**What this task involves**
Only one stretch of the data is wanted: the line containing "- destruct (span_target", the line containing "intros Hall Hrest.", and every line between them, copied exactly.

Start of Given records

Lemma step_coherent now ev r r' :
  coherent r → step now ev r = Ok r' → coherent r'.
Proof.
  intros Hco. destruct ev as [|stamp data|sev|sev|nextText ts sc ss cu caret|userId eou];
    simpl.
  - intros [Hpo _]%pruneTick_inv. by eapply presence_only_coherent.
  - destruct (onmessage_cases stamp now data r)
      as [-> | [(_ & _ & _ & ->) | (t & u & _ & _ & _ & _ & _ & ->)]].
    + by intros [= <-].
    + intros [Hpo _]%upsertPresence_inv. by eapply presence_only_coherent.
    + by intros [= <-].
  - by apply handleStorage_coherent.
  - intros (Hpo & _)%handlePresenceStorage_inv. by eapply presence_only_coherent.
  - intros (Hd & Hl & _)%handleInput_inv. unfold coherent. by rewrite Hd, Hl.
  - intros [Hpo _]%upsertPresence_inv. by eapply presence_only_coherent.
Qed.

(** C1. A document candidate [{text, updatedAt}] that arrives over the
    channel or in a [storage] event replaces the local document exactly
    when its [updatedAt] is greater than the local one; otherwise the
    replica is left as it was. Either way the local [updatedAt] does not
    decrease. *)
Theorem merge_iff_newer stamp now (p : gmap string JsVal) (d : Doc) (r : Replica) :
  coherent r →
  candidate p d →
  is_str (get_opt (JObj p) "type") "presence" = false →
  ∃ r',
    onmessage stamp now (JObj p) r = Ok r'
    ∧ handleStorage {| key := Some (storageKey r);
                       newValue := Some (ItemJson (JObj p)) |} r = Ok r'
    ∧ (updatedAt (docState r) < updatedAt d → docState r' = d)
    ∧ (updatedAt d ≤ updatedAt (docState r) → r' = r)
    ∧ updatedAt (docState r) ≤ updatedAt (docState r')
    ∧ coherent r'.
Proof.
  intros Hco Hc Hty. eexists. split; [by apply onmessage_candidate|].
  split; [by apply handleStorage_candidate|].
  rewrite Hco. destruct (Z.ltb_spec (updatedAt (docState r)) (updatedAt d)).
  - rewrite persistDoc_docState. destruct d; simpl in *.
    repeat split; (done || lia).
  - repeat split; (done || lia).
Qed.

(** C3. For two documents with different [updatedAt], a replica holding
    one and receiving the other ends with the same document whichever of
    the two it held: the one whose [updatedAt] is greater. This holds for
    delivery over the channel and for delivery by a [storage] event. *)
Theorem lww_commutes stamp now stamp' now' (a b : Replica) :
  coherent a → coherent b →
  updatedAt (docState a) ≠ updatedAt (docState b) →
  let winner := if updatedAt (docState a) <? updatedAt (docState b)
                then docState b else docState a in
  ∃ a' b' a'' b'',
    onmessage stamp now (docMessage (docState b)) a = Ok a'
    ∧ onmessage stamp' now' (docMessage (docState a)) b = Ok b'
    ∧ handleStorage {| key := Some (storageKey a);
                       newValue := Some (JSON_stringify (docJson (docState b))) |} a
      = Ok a''
    ∧ handleStorage {| key := Some (storageKey b);
                       newValue := Some (JSON_stringify (docJson (docState a))) |} b
      = Ok b''
    ∧ docState a' = winner ∧ docState b' = winner
    ∧ docState a'' = winner ∧ docState b'' = winner.
Proof.
  intros Ha Hb Hne winner.
  assert (Hmsg : ∀ d, candidate
            {[ "type" := JStr "doc"; "text" := JStr (text d);
               "updatedAt" := JNum (updatedAt d) ]} d)
    by (intros d; split; by simplify_map_eq).
  do 4 eexists.
  split; [by apply (onmessage_candidate _ _ _ (docState b))|].
  split; [by apply (onmessage_candidate _ _ _ (docState a))|].
  split.
  { unfold JSON_stringify. rewrite json_norm_docJson.
    apply (handleStorage_candidate _ (docState b)), candidate_docJson. }
  split.
  { unfold JSON_stringify. rewrite json_norm_docJson.
    apply (handleStorage_candidate _ (docState a)), candidate_docJson. }
  rewrite Ha, Hb. subst winner.
  destruct (Z.ltb_spec (updatedAt (docState a)) (updatedAt (docState b))),
           (Z.ltb_spec (updatedAt (docState b)) (updatedAt (docState a)));
    try lia; rewrite ?persistDoc_docState; by destruct (docState a), (docState b).
Qed.

(** C4 (as amended). [readDocSnapshot] never throws. When the durable
    record is absent, empty, unparseable or parses to [null], it returns
    the default document of the room stamped with the current time.
    Otherwise it degrades field by field: the stored [text] when that is a
    string and the empty string when not, the stored [updatedAt] when that
    is a number and the current time when not; so a record with both
    fields well typed is returned as stored. *)
Theorem readDocSnapshot_degrades window key room now :
  readDocSnapshot window key room now
  = Ok (match stored_value window key with
        | None => defaultDoc room now
        | Some v =>
            {| text := match get_opt v "text" with JStr s => s | _ => "" end;
               updatedAt := match get_opt v "updatedAt" with
                            | JNum n => n
                            | _ => now
                            end |}
        end).
Proof.
  unfold readDocSnapshot, stored_value.
  destruct window as [st|]; simpl; [|done].
  destruct (st !! key) as [[| |v]|]; simpl; try done.
  by destruct v.
Qed.
(** * Verilog Master Module Maker: interface extraction, netlist and synthesis

    A shallow embedding of [MMMmain.py]: the regular-expression based
    SystemVerilog interface parser ([SystemVerilogParser]), the port
    bookkeeping of [ModuleItem], the wire list of [DesignCanvas] and the
    code generator of [SystemVerilogDesigner], followed by the properties
    of the design specification that were checked against them.

    Text is modelled as [string] over ASCII characters; Python objects with
    identity ([ModuleItem], [WireItem]) carry an object identifier; Python
    dictionaries whose iteration order is observable are association lists
    in insertion order. *)

From Stdlib Require Import String Ascii List Arith Lia Bool ZArith FinFun.
From Stdlib Require Import DecimalString DecimalNat Decimal.
From stdpp Require Import base option list gmap strings.

Local Open Scope list_scope.

(** ** Characters and strings as Python sees them *)

Module Py.

(** [str.isspace] and the regex class [\s] agree on ASCII: tab, line feed,
    vertical tab, form feed, carriage return, the four separators
    [0x1c]..[0x1f] and the space. *)
Definition is_space (c : ascii) : bool :=
  let n := nat_of_ascii c in
  ((9 <=? n) && (n <=? 13)) || ((28 <=? n) && (n <=? 32)).

Definition is_digit (c : ascii) : bool :=
  let n := nat_of_ascii c in (48 <=? n) && (n <=? 57).

Definition is_alpha (c : ascii) : bool :=
  let n := nat_of_ascii c in
  ((65 <=? n) && (n <=? 90)) || ((97 <=? n) && (n <=? 122)).

(** The regex class [\w]. *)
Definition is_word (c : ascii) : bool :=
  is_alpha c || is_digit c || Ascii.eqb c "_"%char.

Definition newline : ascii := ascii_of_nat 10.
Definition nl : string := String newline "".
Lemma upsert_user_wf (now : datetime) (telegram_id : Z) (name : option string)
    (d : Database) :
  users_wf d -> users_wf (upsert_user_sql now telegram_id name d).2.
Proof.
  intros (Hasc & Hseq & Hdup). rewrite upsert_user_run.
  destruct (get_user_by_telegram_sql telegram_id d) as [u|] eqn:Hu;
    unfold users_wf; cbn [snd set_users users users_seq].
  - split; [|split].
    + apply ascending_fmap; [apply rename_row_id | done].
    + apply Forall_fmap. eapply Forall_impl; [exact Hseq|].
      intros r Hr. simpl in *. rewrite rename_row_id. lia.
    + rewrite <- list_fmap_compose.
      erewrite list_fmap_ext; [exact Hdup|].
      intros _ r _. simpl. apply rename_row_telegram_id.
  - apply get_user_by_telegram_None in Hu. split; [|split].
    + apply ascending_snoc; [done|].
      eapply Forall_impl; [exact Hseq|]. intros r Hr. simpl in *. lia.
    + apply Forall_app. split.
      * eapply Forall_impl; [exact Hseq|]. intros r Hr. simpl in *. lia.
      * repeat constructor. simpl. lia.
    + rewrite fmap_app. apply NoDup_app. split; [done|]. split.
      * intros x Hx Hin. apply list_elem_of_singleton in Hin. simpl in Hin. by subst.
      * apply NoDup_singleton.
Qed.

Lemma delete_user_wf (uid : Z) (d : Database) :
  users_wf d -> users_wf (delete_user_sql uid d).
Proof.
  intros (Hasc & Hseq & Hdup).
  unfold users_wf, delete_user_sql. cbn [users users_seq]. split; [|split].
  - by apply (ascending_filter user_id).
  - apply Forall_forall. intros x Hx. apply list_elem_of_filter in Hx as [_ Hx].
    rewrite Forall_forall in Hseq. by apply Hseq.
  - eapply sublist_NoDup; [exact Hdup|]. apply fmap_sublist, sublist_filter.
Qed.
(** A search for "script" through the tool, with the limit 0: the result
    is that of the limit 10, here the three memories of the project,
    newest first. *)
Example test_tool_search :
  CallTool (fun _ => "") (store_of "test-project-1") "2025-12-01 10:00:09"
    (Call_cortex_search
       (Some {| search_query := "script"; search_type := None; search_limit := Some 0 |}))
    test_search_db =
  (Returns
     {| result_text :=
          "Found 3 memories:" +:+ newline +:+ newline +:+
          "1. [fact] JavaScript is flexible" +:+ newline +:+
          "   Source: test" +:+ newline +:+
          "   Created: 2025-12-01 10:00:02" +:+ newline +:+ newline +:+
          "2. [decision] Use TypeScript for type safety" +:+ newline +:+
          "   Source: test" +:+ newline +:+
          "   Created: 2025-12-01 10:00:01" +:+ newline +:+ newline +:+
          "3. [fact] TypeScript is awesome" +:+ newline +:+
          "   Source: test" +:+ newline +:+
          "   Created: 2025-12-01 10:00:00";
        isError := false |},
   test_search_db).
Proof. vm_compute. reflexivity. Qed.

Example test_tool_stats :
  fst (CallTool (fun _ => "") (store_of "test-project-1") "2025-12-01 10:00:09"
         Call_cortex_stats test_search_db) =
  Returns
    {| result_text :=
         "📊 Cortex Memory Statistics" +:+ newline +:+ newline +:+
         "Total memories: 3" +:+ newline +:+ newline +:+
         "By type:" +:+ newline +:+
         "  decision: 1" +:+ newline +:+
         "  fact: 2";
       isError := false |}.
Proof. vm_compute. reflexivity. Qed.

(** * The tool scanner *)

Lemma span_target_spec (s : string) :
  let '(run, rest) := span_target s in
  s = run +:+ rest /\ all_target_chars run = true /\
  match rest with
  | EmptyString => True
  | String c _ => target_char c = false
  end.
Proof.
  induction s as [|c s IH]; [simpl; auto|].
  cbn [span_target]. destruct (target_char c) eqn:Hc.
  - destruct (span_target s) as [run rest]. destruct IH as (-> & Hall & Hrest).
    repeat split; [|exact Hrest]. cbn [all_target_chars]. now rewrite Hc, Hall.
  - repeat split. exact Hc.
Qed.

Lemma span_target_run (name rest : string) :
  all_target_chars name = true ->
  match rest with EmptyString => True | String c _ => target_char c = false end ->
  span_target (name +:+ rest) = (name, rest).
Proof.
  intros Hall Hrest. induction name as [|c name IH].
  - rewrite append_empty_l. destruct rest as [|d rest]; [reflexivity|].
    cbn [span_target]. now rewrite Hrest.
  - cbn [all_target_chars] in Hall. apply andb_true_iff in Hall as [Hc Hall].
    rewrite append_cons. cbn [span_target]. rewrite Hc, (IH Hall). reflexivity.
Qed.
(** X28: what is saved is what is read when the entry is opened again.  For
    a form of distinct names, a store that returns the properties it was
    sent, and a field that is not hidden, is not named [__proto__] and has
    a column of its type in the schema: a value of the field within the
    limits of the round trip is the parsed value of the existing entry; a
    title left empty is read back as [Untitled].  A field named
    [__proto__] is neither saved nor read. *)
Theorem saved_field_is_read_back (hidden : gset string) (groups : list FormGroup)
    (schema : gmap string SchemaProperty) (page : gmap string Property)
    (group : FormGroup) (column : SchemaProperty) :
  buildPayload hidden groups !! "__proto__" = None
  /\ parseNotionPage page schema !! "__proto__" = None
  /\ (NoDup (propertyName <$> groups) ->
  group ∈ groups ->
  propertyName group ∉ hidden ->
  propertyName group <> "__proto__" ->
  (forall n p, buildPayload hidden groups !! n = Some p ->
               page !! n = Some (stored p)) ->
  schema !! propertyName group = Some column ->
  type column = propertyType group ->
  let ty := propertyType group in
  let value := getFieldValue group ty in
  (has_value ty value = true -> round_trips ty value ->
   parseNotionPage page schema !! propertyName group = Some (parsed_of ty value))
  /\ (ty = title -> has_value ty value = false ->
      parseNotionPage page schema !! propertyName group
      = Some (ParsedText "Untitled"))).
Proof.
  split; [unfold buildPayload; rewrite Payload.foldl_proto; apply lookup_empty|].
  split; [apply lookup_delete_eq|].
  intros Hnd Hin Hvis Hown Hstore Hschema Htype. cbv zeta.
  pose proof (Payload.buildPayload_entry hidden groups group Hnd Hin Hvis Hown)
    as Hentry.
  rewrite parseNotionPage_lookup, Hschema, Htype by exact Hown.
  split.
  - intros Hhas Hround. unfold payload_entry in Hentry. rewrite Hhas in Hentry.
    rewrite (Hstore _ _ Hentry). now rewrite parse_stored_format.
  - intros Hty Hhas.
    destruct group as [n ty fv cc hv so ts].
    cbn [propertyType propertyName] in *. clear Htype. subst ty.
    rewrite Payload.title_entry in Hentry. rewrite (Hstore _ _ Hentry).
    cbn [has_value] in Hhas. apply truthy_empty in Hhas. rewrite Hhas.
    reflexivity.
Qed.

End of Given records

**Expected answer**
  - destruct (span_target s) as [run rest]. destruct IH as (-> & Hall & Hrest).
    repeat split; [|exact Hrest]. cbn [all_target_chars]. now rewrite Hc, Hall.
  - repeat split. exact Hc.
Qed.

Lemma span_target_run (name rest : string) :
  all_target_chars name = true ->
  match rest with EmptyString => True | String c _ => target_char c = false end ->
  span_target (name +:+ rest) = (name, rest).
Proof.
  intros Hall Hrest. induction name as [|c name IH].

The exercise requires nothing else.